PROBLEM STATEMENT - Copy the records below word for word. Stop after the line that contains "- now rewrite strip_suffix_app.".

START GIVEN DATA

(** ** Decimal text *)

Lemma digits_no_space (d : uint) :
  has_space (NilEmpty.string_of_uint d) = false.
Proof. induction d; simpl; auto. Qed.

Lemma str_int_no_space (n : Z) : has_space (str_int n) = false.
Proof.
  unfold str_int.
  destruct (Z.to_int n) as [d|d]; simpl;
    destruct d; simpl; auto using digits_no_space.
Qed.

(** [str] and [int] are inverse on every integer: the text denotes
    exactly the number it was made from. *)
Lemma int_of_str_str_int (n : Z) : int_of_str (str_int n) = Some n.
Proof.
  unfold int_of_str, str_int.
  assert (E : NilZero.int_of_string (NilZero.string_of_int (Z.to_int n))
              = Some (Z.to_int n)).
  { apply NilZero.isi.
    - destruct n as [|p|p]; simpl; try discriminate.
      intros [= E]. now destruct (DecimalPos.Unsigned.to_uint_nonnil p).
    - destruct n as [|p|p]; simpl; try discriminate.
      intros [= E]. now destruct (DecimalPos.Unsigned.to_uint_nonnil p). }
  rewrite E; simpl. now rewrite DecimalZ.of_to.
Qed.

Lemma str_int_inj (n m : Z) : str_int n = str_int m -> n = m.
Proof.
  intros E. apply (f_equal int_of_str) in E.
  rewrite !int_of_str_str_int in E. congruence.
Qed.

(** A negative number is written with its sign: nothing is clamped. *)
Lemma str_int_negative (n : Z) :
  n < 0 -> str_int n = "-" ++ str_int (- n).
Proof.
  destruct n as [|p|p]; try lia. intros _. simpl.
  unfold str_int; simpl.
  unfold NilZero.string_of_uint.
  reflexivity.
Qed.

(** ** Reading a report back *)

Lemma read_flag_layout (body : string) (b : bool) :
  read_flag (body ++ str_bool b ++ LF) = Some (body, b).
Proof.
  unfold read_flag.
  rewrite <- append_assoc, strip_suffix_app.
  destruct b; simpl str_bool.
  - now rewrite strip_suffix_app.
  - replace (strip_suffix "True" (body ++ "False")) with (@None string).
    + now rewrite strip_suffix_app.
    + unfold strip_suffix. rewrite rev_string_app. reflexivity.
Qed.

Lemma remaining_count_layout (pre : string) (n : Z) (b : bool) :
  remaining_count
    (pre ++ " " ++ str_int n ++ LF ++ LF ++ "是否飞书用户：" ++ str_bool b ++ LF)
  = Some n.
Proof.
  unfold remaining_count.
  replace (pre ++ " " ++ str_int n ++ LF ++ LF ++ "是否飞书用户：" ++ str_bool b ++ LF)
    with (((pre ++ " " ++ str_int n) ++ LF ++ LF ++ "是否飞书用户：")
            ++ str_bool b ++ LF)
    by now rewrite !append_assoc.
  rewrite read_flag_layout, strip_suffix_app.
  change (" " ++ str_int n) with (String SPACE (str_int n)).
  rewrite last_word_app by apply str_int_no_space.
  apply int_of_str_str_int.
Qed.

(** ** Running the tool *)

Lemma exec_found {T : Type} (tool_input : T) (bot : Bot) (w : World) (user : User) :
  lookup w bot = Returned (Some user) ->
  exec (get_my_user_information tool_input bot) w
  = mkRun (Returned (content user)) (after_banner w bot)
      [call (Print (banner bot)); call (NextDb (bot_db bot)); query bot].
Proof.
  unfold lookup. intros H.
  destruct (databases w (bot_db bot)) as [rows|] eqn:D; [|discriminate].
  injection H as H.
  unfold get_my_user_information, print, next_db, get_user_by_email, trigger.
  cbn -[content banner append first_by_email].
  rewrite D. cbn -[content banner append first_by_email].
  rewrite D. cbn -[content banner append first_by_email].
  rewrite H. reflexivity.
Qed.

Lemma exec_absent {T : Type} (tool_input : T) (bot : Bot) (w : World) :
  lookup w bot = Returned None ->
  exec (get_my_user_information tool_input bot) w
  = mkRun (Returned no_user_information) (after_banner w bot)
      [call (Print (banner bot)); call (NextDb (bot_db bot)); query bot].
Proof.
  unfold lookup. intros H.
  destruct (databases w (bot_db bot)) as [rows|] eqn:D; [|discriminate].
  injection H as H.
  unfold get_my_user_information, print, next_db, get_user_by_email, trigger.
  cbn -[content banner append first_by_email].
  rewrite D. cbn -[content banner append first_by_email].
  rewrite D. cbn -[content banner append first_by_email].
  rewrite H. reflexivity.
Qed.

Lemma exec_raised {T : Type} (tool_input : T) (bot : Bot) (w : World) :
  lookup w bot = Raised ->
  exec (get_my_user_information tool_input bot) w
  = mkRun Raised (after_banner w bot)
      [call (Print (banner bot)); call (NextDb (bot_db bot))].
Proof.
  unfold lookup. intros H.
  destruct (databases w (bot_db bot)) as [rows|] eqn:D; [discriminate|].
  unfold get_my_user_information, print, next_db, get_user_by_email, trigger.
  cbn -[content banner append first_by_email].
  rewrite D. reflexivity.
Qed.

Lemma result_answer {T : Type} (tool_input : T) (bot : Bot) (w : World) :
  result (exec (get_my_user_information tool_input bot) w)
  = answer (lookup w bot).
Proof.
  destruct (lookup w bot) as [[user|]|] eqn:E.
  - now rewrite (exec_found _ _ _ _ E).
  - now rewrite (exec_absent _ _ _ E).
  - now rewrite (exec_raised _ _ _ E).
Qed.

Lemma final_after_banner {T : Type} (tool_input : T) (bot : Bot) (w : World) :
  final (exec (get_my_user_information tool_input bot) w) = after_banner w bot.
Proof.
  destruct (lookup w bot) as [[user|]|] eqn:E.
  - now rewrite (exec_found _ _ _ _ E).
  - now rewrite (exec_absent _ _ _ E).
  - now rewrite (exec_raised _ _ _ E).
Qed.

END GIVEN DATA

TASK RESULT -
(** ** Decimal text *)

Lemma digits_no_space (d : uint) :
  has_space (NilEmpty.string_of_uint d) = false.
Proof. induction d; simpl; auto. Qed.

Lemma str_int_no_space (n : Z) : has_space (str_int n) = false.
Proof.
  unfold str_int.
  destruct (Z.to_int n) as [d|d]; simpl;
    destruct d; simpl; auto using digits_no_space.
Qed.

(** [str] and [int] are inverse on every integer: the text denotes
    exactly the number it was made from. *)
Lemma int_of_str_str_int (n : Z) : int_of_str (str_int n) = Some n.
Proof.
  unfold int_of_str, str_int.
  assert (E : NilZero.int_of_string (NilZero.string_of_int (Z.to_int n))
              = Some (Z.to_int n)).
  { apply NilZero.isi.
    - destruct n as [|p|p]; simpl; try discriminate.
      intros [= E]. now destruct (DecimalPos.Unsigned.to_uint_nonnil p).
    - destruct n as [|p|p]; simpl; try discriminate.
      intros [= E]. now destruct (DecimalPos.Unsigned.to_uint_nonnil p). }
  rewrite E; simpl. now rewrite DecimalZ.of_to.
Qed.

Lemma str_int_inj (n m : Z) : str_int n = str_int m -> n = m.
Proof.
  intros E. apply (f_equal int_of_str) in E.
  rewrite !int_of_str_str_int in E. congruence.
Qed.

(** A negative number is written with its sign: nothing is clamped. *)
Lemma str_int_negative (n : Z) :
  n < 0 -> str_int n = "-" ++ str_int (- n).
Proof.
  destruct n as [|p|p]; try lia. intros _. simpl.
  unfold str_int; simpl.
  unfold NilZero.string_of_uint.
  reflexivity.
Qed.

(** ** Reading a report back *)

Lemma read_flag_layout (body : string) (b : bool) :
  read_flag (body ++ str_bool b ++ LF) = Some (body, b).
Proof.
  unfold read_flag.
  rewrite <- append_assoc, strip_suffix_app.
  destruct b; simpl str_bool.
  - now rewrite strip_suffix_app.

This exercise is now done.